Tecrübeli siyasetçi ise o tarihin en sert diktatörüne "Özür dilerim ekselansları. Mustafa Kemal yanına aldı." yanıtı vererek, Türkiye’nin Boğazlar konusundaki ilelebet tavrını net bir dille ortaya koymuştu."

 

Bahse konu anlatı şu şekilde de detaylandırılarak aktarılmaktadır:

Atatürk’ün vefatından yaklaşık bir yıl kadar sonra, dünyanın yeniden bir büyük savaşın eşiğine geldiği günlerin hemen arifesinde, zamanın Türk Dışişleri Bakanı Şükrü Saraçoğlu Sovyetler Birliği’ne resmi ziyarette bulunuyor. tarih: 26 eylül 1939.

 

Stalin, o’nu kollarını açarak ve dostça karşılıyor ve gülerek “umarım gelirken boğazların anahtarlarını da yanınızda getirmişsinizdir” diye takılıyor. Tabii her şakanın altında bir gerçek yatar felsefesiyle…

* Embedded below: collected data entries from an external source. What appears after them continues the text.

(** A gain shows on every set outside of which no balance changed. *)
Lemma gains_loaded bs n st st' (Y : gset address) :
  (forall a, a ∉ Y -> bal bs st' a = bal bs st a) -> gains bs n st st' ->
  zsum (bal bs st') Y <= zsum (bal bs st) Y + n.
Proof.
  intros HY (X & HX & Hn). pose proof (gains_on bs n st st' X (X ∪ Y) ltac:(set_solver) HX Hn) as H.
  replace (X ∪ Y) with (Y ∪ X ∖ Y) in H by (apply set_eq; intros a; destruct (decide (a ∈ Y)); set_solver).
  rewrite !zsum_union in H by set_solver.
  rewrite (zsum_ext (bal bs st') (bal bs st) (X ∖ Y)) in H by (intros a Ha; apply HY; set_solver). lia.
Qed.

(** ** Theorems *)

(** C25: no message creates ether or reaches below its frame.  A message - a call or
    a creation, with everything it calls in turn, on any virtual machine - that
    returns on a well-formed state leaves a well-formed state in the same frame, with
    the frames below and the original accounts untouched.  An account that is loaded
    neither before nor after it has the balance, nonce, code hash and incarnation it
    had, and the total balance of the accounts that are loaded before or after it has
    not grown. *)
Theorem message_conserves `{Crypto} (h : EvmcHost) fuel (msg : Message) (st : State) r st' :
  wf st -> evmc_call h fuel msg st = (ROk r, st') ->
  wf st' /\ version_ st' = version_ st /\
  (forall j a, (j < version_ st)%nat -> below j (stack st' a) = below j (stack st a)) /\
  (forall j, (j < version_ st)%nat -> below j (logs_ st') = below j (logs_ st)) /\
  (forall a, account_ (orig_view (block_reads h) st' a) = account_ (orig_view (block_reads h) st a)) /\
  (forall a, current_ st !! a = None -> current_ st' !! a = None ->
     account_ (recent_view (block_reads h) st' a) = account_ (recent_view (block_reads h) st a)) /\
  zsum (bal (block_reads h) st') (dom (current_ st) ∪ dom (current_ st')) <=
  zsum (bal (block_reads h) st) (dom (current_ st) ∪ dom (current_ st')).
Proof.
  intros Hwf E.
  assert (F : fair (block_reads h) 0 st st').
  { unfold evmc_call in E. revert E. apply nets_host_call; [|done]. intros m. apply nets_check_call_precompile. }
  pose proof (fun a => unloaded_account (block_reads h) st st' a (fair_orig _ _ _ _ F)) as Hu.
  split_and!; try apply (fair_local _ _ _ _ F); [apply F|done|].
  rewrite <- (Z.add_0_r (zsum (bal _ st) _)). apply gains_loaded, F. intros a Ha.
  apply not_elem_of_union in Ha as [H1%not_elem_of_dom H2%not_elem_of_dom]. unfold bal, balance_of. by rewrite Hu.
Qed.
(* ===== verification/InterpreterSafe.v ===== *)
(** * Safety of the interpreter

    A logic for programs of the virtual machine ([safe]): every request to the host is one
    the host expects, every assertion and every access to the stack, the memory and the
    code is in bounds, and whatever the host answers within its contract, the frame keeps
    its invariant.  The theorems: the interpreter never aborts and never runs out of fuel,
    it keeps the contract of EvmMessages.v on gas and call depth ([WellBehaved]), memory
    never exceeds its limit, and a static frame asks the host for no change of state.

    The assertion of [parent_total_size] is not an invariant of one frame: it holds if the
    memory of a frame starts where [memory_start] says, which is the argument in the comment
    of that function (two billion gas, 1024 callers) and the 8 MB limit from MIP-3 on.  A
    frame that starts there sends its callees there; the first frame of a transaction of at
    most two billion gas does ([memory_start_top]). *)
From S2P Require Import Prelude Prog Abi StakingVars Transaction Rlp VersionStack State3 StateHooks StateFrames StakingContract StakingSyscalls UInt256 UInt256Div UInt256Ops Opcodes Intercode Evm EvmFrames EvmMessages ExecuteTransaction EvmRuntime Interpreter.
#[local] Open Scope rt_scope.

(** ** Conversions *)
Lemma land_high_mask (w N : Z) : 0 <= N -> 0 <= w -> Z.land w (Z.lnot (2 ^ N - 1)) = 0 <-> w < 2 ^ N.
Proof.
  intros HN Hw. replace (2 ^ N - 1) with (Z.ones N) by (rewrite Z.ones_equiv; lia).
  rewrite <- Z.ldiff_land, Z.ldiff_ones_r by done.
  rewrite Z.shiftl_mul_pow2, Z.shiftr_div_pow2 by done. pose proof (Z.pow_pos_nonneg 2 N ltac:(lia) HN) as Hp.
  split; intros H; [|by rewrite Z.div_small].
  pose proof (Z.div_mod w (2 ^ N) ltac:(lia)) as E. pose proof (Z.mod_pos_bound w (2 ^ N) Hp). lia.
Qed.

Lemma bounded_by_bits N x : 0 <= N < 64 -> is_bounded_by_bits N x = (x <? 2 ^ N).
Proof.
  intros HN. unfold is_bounded_by_bits. apply eq_true_iff_eq. rewrite Z.eqb_eq, Z.ltb_lt.
  rewrite !Z.lor_eq_0_iff, land_high_mask by (pose proof (uword_range (limb x 0)); lia).
  pose proof (words_val_as_words x) as Hx. change (as_words x) with [limb x 0; limb x 1; limb x 2; limb x 3] in Hx.
  cbn [words_val] in Hx. pose proof (uword_range (limb x 0)). pose proof (uword_range (limb x 1)).
  pose proof (uword_range (limb x 2)). pose proof (uword_range (limb x 3)).
  assert (2 ^ N < 2 ^ 64) by (apply Z.pow_lt_mono_r; lia). unfold B in Hx. lia.
Qed.

Lemma limb0_small (x : u256) N : 0 <= N < 64 -> x < 2 ^ N -> uval (limb x 0) = x.
Proof.
  intros HN Hx. assert (2 ^ N < 2 ^ 64) by (apply Z.pow_lt_mono_r; lia). apply limb_small. unfold B. lia.
Qed.

Lemma clamp_cast_range N x : 0 <= N < 64 -> 0 <= clamp_cast N x < 2 ^ N.
Proof.
  intros HN. unfold clamp_cast. rewrite bounded_by_bits by done. pose proof (Z.pow_pos_nonneg 2 N ltac:(lia) ltac:(lia)).
  destruct (Z.ltb_spec x (2 ^ N)); [|lia]. rewrite (limb0_small x N) by done. pose proof (uword_range x). lia.
Qed.

(** ** Where memory starts

    The memory of a frame starts where that of its callers ends.  MIP-3 limits them together
    to 8 MB.  Before, the bound is the one the comment in [parent_total_size] argues for:
    every caller paid for its words out of the gas of the transaction, of which there are
    at most two billion, and there are at most 1024 of them. *)
Definition max_transaction_gas : Z := 2 * 10 ^ 9.

(** Callers with [ws] words of memory, at most one for each level above [d], leave [g] gas. *)
Definition callers_paid (t : Traits) (d off g : Z) : Prop :=
  exists ws, Forall (Z.le 0) ws /\ zlen ws <= d <= max_call_depth /\ off = 32 * foldr Z.add 0 ws /\
    foldr Z.add 0 (context.memory_cost_from_word_count t <$> ws) + g <= max_transaction_gas.

Definition memory_start (t : Traits) (d off g : Z) : Prop :=
  if mip_3_active t then 0 <= off <= context.max_total_size /\ Z.land off 31 = 0 else callers_paid t d off g.

Lemma memory_cost_nonneg t w : 0 <= w -> 0 <= context.memory_cost_from_word_count t w.
Proof.
  intros Hw. unfold context.memory_cost_from_word_count. rewrite Z.shiftr_div_pow2 by done.
  destruct (mip_3_active t); [by apply Z.div_pos|]. pose proof (Z.div_pos (w * w) 512 ltac:(nia) ltac:(lia)). lia.
Qed.

(** The tangent of the cost at 2^15 words, 1 MB. *)
Lemma memory_cost_tangent t w : mip_3_active t = false -> 131 * w - 2 ^ 21 <= context.memory_cost_from_word_count t w.
Proof.
  intros Em. unfold context.memory_cost_from_word_count. rewrite Em.
  pose proof (Z.square_nonneg (w - 2 ^ 15)).
  pose proof (Z.div_le_lower_bound (w * w) 512 (128 * w - 2 ^ 21) ltac:(lia) ltac:(lia)). lia.
Qed.

Lemma callers_bound t ws : mip_3_active t = false -> Forall (Z.le 0) ws ->
  0 <= foldr Z.add 0 ws /\
  131 * foldr Z.add 0 ws - 2 ^ 21 * zlen ws <= foldr Z.add 0 (context.memory_cost_from_word_count t <$> ws).
Proof.
  intros Em. unfold zlen. induction 1 as [|w ws Hw _ IH]; cbn [foldr fmap list_fmap length]; [lia|].
  pose proof (memory_cost_tangent t w Em). lia.
Qed.

(** What [parent_total_size] asserts. *)
Lemma memory_start_bound t d off g : 0 <= g -> memory_start t d off g ->
  0 <= off <= 2 ^ 30 - 1 /\ Z.land off 31 = 0.
Proof.
  intros Hg. unfold memory_start, context.max_total_size. destruct (mip_3_active t) eqn:Em; [lia|].
  intros (ws & Hws & Hl & -> & Hc). destruct (callers_bound t ws Em Hws) as [H0 H1].
  unfold max_transaction_gas, max_call_depth in *. split; [lia|].
  change 31 with (Z.ones 5). rewrite Z.land_ones by done. rewrite Z.mul_comm. by apply Z.mod_mul.
Qed.

(** The first frame. *)
Lemma memory_start_top t g : g <= max_transaction_gas -> memory_start t 0 0 g.
Proof.
  intros Hg. unfold memory_start. destruct (mip_3_active t); [done|]. by exists [].
Qed.

(** ** The logic *)
Section safe.
Context (t : Traits) (d : Z) (st : bool) (strict : bool).

Definition fits (d' off g : Z) : Prop := strict = true -> memory_start t d' off g.

(** The requests a frame at depth [d] may make; [st] if it is static. *)
Definition host_ok {X} (o : hostE X) : Prop :=
  match o with
  | HSetStorage _ _ _ | HSelfdestruct _ _ | HEmitLog _ | HSetTransientStorage _ _ _ => st = false
  | HGetBlockHash n => 0 <= n
  | HCall m =>
      depth m = d + 1 /\ depth m <= max_call_depth /\ 0 <= gas m /\ fits (depth m) (memory_offset m) (gas m) /\
      (st = true -> Z.testbit (flags m) EVMC_STATIC = true /\ is_create (kind m) = false /\
        (kind m = EVMC_CALL -> uval (value m) = 0))
  | _ => True
  end.

(** What the host answers. *)
Definition reply_ok {X} (o : hostE X) : X -> Prop :=
  match o in hostE X return X -> Prop with
  | HCall m => returns_ok (gas m)
  | _ => fun _ => True
  end.

Fixpoint safe {A} (E : StatusCode -> Context -> Prop) (Q : A -> Prop) (p : rt A) : Prop :=
  match p with
  | Ret a => Q a
  | Exit code c => E code c
  | Abort => strict = false
  | Host o k => host_ok o /\ forall x, reply_ok o x -> safe E Q (k x)
  end.

Lemma safe_mono {A} E (Q Q' : A -> Prop) p : (forall a, Q a -> Q' a) -> safe E Q p -> safe E Q' p.
Proof.
  intros HQ. induction p as [a|code c| |X o k IH]; cbn [safe]; auto.
  intros [Ho Hk]. split; [done|]. intros x Hx. by apply IH, Hk.
Qed.

Lemma safe_rt_bind {A C} E (Q : C -> Prop) (p : rt A) k : safe E (fun a => safe E Q (k a)) p -> safe E Q (rt_bind p k).
Proof.
  induction p as [a|code c| |X o f IH]; cbn [safe rt_bind]; auto.
  intros [Ho Hk]. split; [done|]. intros x Hx. by apply IH, Hk.
Qed.

Lemma safe_mbnd {S A C} E (Q : C * S -> Prop) (m : M S A) k s :
  safe E (fun p => safe E Q (k p.1 p.2)) (m s) -> safe E Q (mbnd m k s).
Proof. apply safe_rt_bind. Qed.
End safe.

(** ** The context of a frame *)
#[local] Abbreviation same_mem c c' := (mem_size (memory c') = mem_size (memory c) /\ mem_cost (memory c') = mem_cost (memory c)).

Section context.
Context (t : Traits) (d : Z) (st : bool) (strict : bool) (G : Z).
Import context.

(** Memory is a whole number of words, paid for, and starts where it may. *)
Definition mem_ok (m : Memory) : Prop :=
  zlen (mem_data m) = mem_size m /\
  (exists w, 0 <= w <= 2 ^ 24 /\ mem_size m = 32 * w /\ mem_cost m = memory_cost_from_word_count t w) /\
  (strict = true -> memory_start t d (mem_parent m) G /\
    (mip_3_active t = true -> mem_parent m + mem_size m <= max_total_size)).

Record ok (c : Context) : Prop := mk_ok {
  ok_depth : env_depth (env c) = d;
  ok_static : is_static c = st;
  ok_memory : mem_ok (memory c) }.

(** How a frame may leave. *)
Definition exit_ok (code : StatusCode) (c : Context) : Prop :=
  code = StSuccess \/ code = StRevert -> ok c /\ 0 <= gas_remaining c <= G.

#[local] Abbreviation wp Q p := (safe t d st strict exit_ok Q p).

Lemma memory_cost_mono w w' : 0 <= w <= w' -> memory_cost_from_word_count t w <= memory_cost_from_word_count t w'.
Proof.
  intros Hw. unfold memory_cost_from_word_count. rewrite !Z.shiftr_div_pow2 by done.
  destruct (mip_3_active t); [apply Z.div_le_mono; lia|].
  assert (w * w / 512 <= w' * w' / 512) by (apply Z.div_le_mono; nia). lia.
Qed.

(** A callee, whose gas is left after this frame's memory is paid. *)
Lemma fits_next m g : mem_ok m -> d < max_call_depth -> g + mem_cost m <= G -> fits t strict (d + 1) (mem_parent m + mem_size m) g.
Proof.
  intros (_ & (w & Hw & Es & Ec) & Hp) Hd Hg Hx. destruct (Hp Hx) as [Hst Hsz]. revert Hst. unfold memory_start.
  destruct (mip_3_active t) eqn:Em.
  - intros [H0 H1]. specialize (Hsz eq_refl). split; [lia|].
    change 31 with (Z.ones 5) in *. rewrite Z.land_ones in * by done. rewrite Es, (Z.mul_comm 32). by rewrite Z.mod_add.
  - intros (ws & Hws & Hl & Eo & Hc). exists (w :: ws). rewrite zlen_cons. cbn [foldr fmap list_fmap]. split_and!; [|lia..].
    constructor; [lia|done].
Qed.

Lemma ok_size c : ok c -> 0 <= mem_size (memory c) /\ 0 <= mem_cost (memory c).
Proof. intros [_ _ (_ & (w & Hw & Es & Ec) & _)]. pose proof (memory_cost_nonneg t w). lia. Qed.

(** *** Primitives *)
Lemma wp_bin N x c Q : 0 <= x < 2 ^ N -> Q (x, c) -> wp Q (bin N x c).
Proof. intros Hx HQ. unfold bin. rewrite (proj2 (andb_true_iff _ _)); [done|]. split; lia. Qed.

Lemma wp_massert b (c : Context) Q : b = true -> Q (tt, c) -> wp Q (massert b c).
Proof. by intros ->. Qed.

Lemma rt_wp_if {A} (b : bool) (m m' : M Context A) c (Q : A * Context -> Prop) :
  (b = true -> wp Q (m c)) -> (b = false -> wp Q (m' c)) -> wp Q ((if b then m else m') c).
Proof. destruct b; auto. Qed.

Lemma wp_exit {A} code c (Q : A * Context -> Prop) : exit_ok code c -> wp Q (exit code c).
Proof. done. Qed.

Lemma exit_error c : exit_ok StError c.
Proof. intros [|]; discriminate. Qed.
Lemma exit_out_of_gas c : exit_ok StOutOfGas c.
Proof. intros [|]; discriminate. Qed.

Lemma wp_deduct_gas_memory g c Q : ok c ->
  (forall c', ok c' -> env c' = env c -> memory c' = memory c -> gas_remaining c' = gas_remaining c - g ->
    0 <= gas_remaining c' -> Q (tt, c')) ->
  wp Q (deduct_gas g c).
Proof.
  intros [H1 H2 H3] HQ. unfold deduct_gas. cbn -[Z.ltb]. destruct (Z.ltb_spec (gas_remaining c - g) 0) as [Hl|Hl].
  - apply exit_out_of_gas.
  - by apply HQ.
Qed.

Lemma wp_deduct_gas g c Q : ok c ->
  (forall c', ok c' -> env c' = env c -> same_mem c c' ->
    gas_remaining c' = gas_remaining c - g ->
    0 <= gas_remaining c' -> Q (tt, c')) ->
  wp Q (deduct_gas g c).
Proof. intros Hok HQ. apply wp_deduct_gas_memory; [done|]. intros c' Hok' He Hm Hg' H0. apply HQ; try done. by rewrite Hm. Qed.

Lemma wp_get_memory_offset w c Q : (forall o, 0 <= o < 2 ^ 28 -> Q (o, c)) -> wp Q (get_memory_offset w c).
Proof.
  intros HQ. unfold get_memory_offset, offset_bits. rewrite bounded_by_bits by lia.
  destruct (Z.ltb_spec w (2 ^ 28)); cbn [negb].
  - apply HQ. rewrite (limb0_small w 28) by lia. pose proof (uword_range w). lia.
  - apply exit_out_of_gas.
Qed.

Saraçoğlu’nun bu takılmaya yanıtı hem tüm hariciyecilerimize ders verir niteliğindedir, hem de Türkiye’nin boğazlar konusundaki ilelebet tavrını net bir dille ortaya koymaktadır:

 

“Maalesef ekselansları, Mustafa Kemal giderken anahtarları da yanında götürdü!”

 

Stalin liderliğindeki SSCB’nin Türkiye’den toprak talebinde bulunduğuna dair iddiayı daha önce incelemiştik. Bahse konu yazıda, 2. Dünya Savaşı’nda Nazi Almanyasına karşı galip gelen Sovyet Rusya’dan yetkililer 17 Aralık 1925  tarihinde imzalanan ve her beş yılda bir yenilen Türk-Rus Dostluk Anlaşmasını yenilemediğini ve Türkiye’ye yönelik (Boğaz’da ortak üs inşası ile 16 Mart 1921 tarihli Moskova Antlaşması’yla Türkiye Cumhuriyeti’ne bırakılan Kars ve Ardahan’ı içeren) bazı hak taleplerinde bulunduğunu aktarmıştık.

 

Sovyet Rusya’nın Türkiye’den Toprak Talebinde BulunMAdığı İddiası

 

Paylaşılan anlatıda öne sürüldüğü üzere dönemin Dışişleri Bakanı Şükrü Saraçoğlu 1939 yılında Moskova’yı ziyaret etmiş ve bu ziyaret kapsamında Stalin ile de bir araya gelmişti. Ancak, Saraçoğlu ile Stalin arasında geçtiği iddia olunan diyalogu doğrulayabilecek ilgili dönemden güvenilir bir kaynağa erişemiyoruz.

 

Şükrü Saraçoğlu ve İsmet İnönü satranç oynarken
Şükrü Saraçoğlu ve İsmet İnönü satranç oynarken

 

Dönemin Dışişleri Bakanı Şükrü Saraçoğlu, Alman-Sovyet Paktı imzalanmadan 3 hafta kadar önce Ankara’daki Sovyet Büyükelçisi Alexander Terentieff tarafından 4 Ağustos 1939 tarihinde gerçekleştirilen ziyarette Türkiye ile Sovyetler Birliği arasında bir pakt ya da karşılıklı bir yardımlaşma antlaşması yapılması konusunda görüşmeler yapmak üzere Moskova’ya davet edilmişti. 24 Ağustos 1939 tarihinde bu davet yazılı olarak da iletilmişti. 4 Eylül 1939 tarihinde Sovyetler Birliği’nin resmi pozisyonunu deklare eden notanın ardından Dışişleri Bakanlığı ziyaret davetini 8 Eylül 1939 tarihinde olumlu yanıtlamıştı (Mustafa Aydın, “Savaş Kaosunda Türkiye: Göreli Özerklik 2, 1939–1945”. Türk Dış Politikası. C. 1. Editör: Baskın Oran. İletişim Yayınları. İstanbul. Sf: 418).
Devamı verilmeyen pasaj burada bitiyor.